• [Task goal]
Beginning with the line where "Local Open Scope handler_scope." appears, please restate each line of the records below word for word until the last one, inclusive, and nothing else.

────

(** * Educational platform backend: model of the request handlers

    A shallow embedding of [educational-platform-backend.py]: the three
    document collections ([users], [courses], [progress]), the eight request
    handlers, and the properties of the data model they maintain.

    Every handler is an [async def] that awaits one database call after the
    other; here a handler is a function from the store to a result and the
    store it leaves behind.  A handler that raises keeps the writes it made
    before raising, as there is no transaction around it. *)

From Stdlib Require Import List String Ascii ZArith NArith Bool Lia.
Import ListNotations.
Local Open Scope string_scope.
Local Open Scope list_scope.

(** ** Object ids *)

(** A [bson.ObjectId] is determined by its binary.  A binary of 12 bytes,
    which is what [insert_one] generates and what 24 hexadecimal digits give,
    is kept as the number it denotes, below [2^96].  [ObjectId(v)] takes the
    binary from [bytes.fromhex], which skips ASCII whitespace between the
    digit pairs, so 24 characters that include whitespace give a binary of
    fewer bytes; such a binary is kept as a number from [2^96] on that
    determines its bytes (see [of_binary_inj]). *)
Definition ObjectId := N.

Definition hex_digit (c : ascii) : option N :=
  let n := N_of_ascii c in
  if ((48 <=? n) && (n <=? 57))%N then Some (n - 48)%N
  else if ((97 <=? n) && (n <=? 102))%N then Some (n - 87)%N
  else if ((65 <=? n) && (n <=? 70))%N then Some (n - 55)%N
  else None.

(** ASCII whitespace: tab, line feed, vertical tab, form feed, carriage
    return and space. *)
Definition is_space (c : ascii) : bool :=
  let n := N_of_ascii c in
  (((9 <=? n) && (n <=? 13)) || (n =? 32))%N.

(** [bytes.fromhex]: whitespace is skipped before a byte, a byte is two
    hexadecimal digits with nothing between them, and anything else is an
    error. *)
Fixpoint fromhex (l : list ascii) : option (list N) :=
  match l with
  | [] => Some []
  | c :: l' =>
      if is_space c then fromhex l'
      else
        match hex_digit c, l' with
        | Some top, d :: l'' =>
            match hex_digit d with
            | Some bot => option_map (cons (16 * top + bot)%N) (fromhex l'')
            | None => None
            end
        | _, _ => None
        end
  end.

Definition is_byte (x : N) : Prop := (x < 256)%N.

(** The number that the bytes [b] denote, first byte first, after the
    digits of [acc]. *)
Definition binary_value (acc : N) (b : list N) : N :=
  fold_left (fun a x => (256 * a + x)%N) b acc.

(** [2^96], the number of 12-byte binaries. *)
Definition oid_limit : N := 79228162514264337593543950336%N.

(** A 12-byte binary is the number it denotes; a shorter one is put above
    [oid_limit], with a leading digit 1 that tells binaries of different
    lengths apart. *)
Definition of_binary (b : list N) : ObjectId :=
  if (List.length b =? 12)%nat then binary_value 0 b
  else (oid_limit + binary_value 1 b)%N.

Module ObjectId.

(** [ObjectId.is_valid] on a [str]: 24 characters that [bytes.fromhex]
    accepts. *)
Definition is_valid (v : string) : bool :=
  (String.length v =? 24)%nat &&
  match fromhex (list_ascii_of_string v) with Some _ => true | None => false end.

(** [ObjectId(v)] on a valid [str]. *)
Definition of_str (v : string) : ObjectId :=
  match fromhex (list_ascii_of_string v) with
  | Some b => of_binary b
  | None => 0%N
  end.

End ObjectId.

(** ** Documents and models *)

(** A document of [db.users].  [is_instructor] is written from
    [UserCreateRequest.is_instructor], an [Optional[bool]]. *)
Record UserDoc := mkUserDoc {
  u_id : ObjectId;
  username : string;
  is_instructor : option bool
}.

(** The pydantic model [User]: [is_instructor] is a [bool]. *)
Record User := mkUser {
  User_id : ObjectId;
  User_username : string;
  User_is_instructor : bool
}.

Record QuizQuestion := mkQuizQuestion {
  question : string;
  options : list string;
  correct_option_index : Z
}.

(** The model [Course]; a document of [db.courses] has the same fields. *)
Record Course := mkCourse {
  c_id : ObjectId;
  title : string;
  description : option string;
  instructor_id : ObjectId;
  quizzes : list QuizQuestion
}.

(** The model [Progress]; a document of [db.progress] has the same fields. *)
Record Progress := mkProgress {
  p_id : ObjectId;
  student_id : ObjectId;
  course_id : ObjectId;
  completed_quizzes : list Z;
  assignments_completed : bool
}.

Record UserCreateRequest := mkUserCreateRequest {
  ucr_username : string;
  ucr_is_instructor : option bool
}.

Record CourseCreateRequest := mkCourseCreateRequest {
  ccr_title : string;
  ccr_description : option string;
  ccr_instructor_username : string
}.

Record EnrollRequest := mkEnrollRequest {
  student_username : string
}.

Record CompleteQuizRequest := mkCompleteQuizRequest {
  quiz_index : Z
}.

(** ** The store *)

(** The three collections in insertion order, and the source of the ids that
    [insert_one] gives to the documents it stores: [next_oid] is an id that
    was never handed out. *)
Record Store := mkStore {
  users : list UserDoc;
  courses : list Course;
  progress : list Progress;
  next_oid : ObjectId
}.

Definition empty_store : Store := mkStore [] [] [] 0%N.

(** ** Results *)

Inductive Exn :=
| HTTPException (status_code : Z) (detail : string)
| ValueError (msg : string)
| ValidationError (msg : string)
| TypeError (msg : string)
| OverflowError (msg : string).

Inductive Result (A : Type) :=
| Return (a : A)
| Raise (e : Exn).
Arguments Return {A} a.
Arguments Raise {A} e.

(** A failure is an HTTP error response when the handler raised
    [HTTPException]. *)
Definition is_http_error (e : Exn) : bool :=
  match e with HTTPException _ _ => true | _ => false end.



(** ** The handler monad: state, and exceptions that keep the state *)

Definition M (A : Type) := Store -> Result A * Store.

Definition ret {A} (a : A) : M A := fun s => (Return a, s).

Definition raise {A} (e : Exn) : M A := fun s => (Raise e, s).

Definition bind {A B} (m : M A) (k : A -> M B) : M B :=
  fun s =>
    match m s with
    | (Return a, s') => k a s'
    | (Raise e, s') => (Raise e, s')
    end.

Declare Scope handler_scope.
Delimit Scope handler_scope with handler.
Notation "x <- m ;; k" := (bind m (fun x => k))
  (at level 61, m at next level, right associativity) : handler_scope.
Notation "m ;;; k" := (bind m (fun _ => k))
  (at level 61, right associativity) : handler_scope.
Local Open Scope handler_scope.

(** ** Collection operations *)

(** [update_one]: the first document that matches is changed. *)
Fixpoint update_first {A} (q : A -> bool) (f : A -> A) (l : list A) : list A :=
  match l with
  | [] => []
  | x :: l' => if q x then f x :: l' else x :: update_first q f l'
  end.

────

• [Response for this exercise]
Local Open Scope handler_scope.

(** ** Collection operations *)

(** [update_one]: the first document that matches is changed. *)
Fixpoint update_first {A} (q : A -> bool) (f : A -> A) (l : list A) : list A :=
  match l with
  | [] => []
  | x :: l' => if q x then f x :: l' else x :: update_first q f l'
  end.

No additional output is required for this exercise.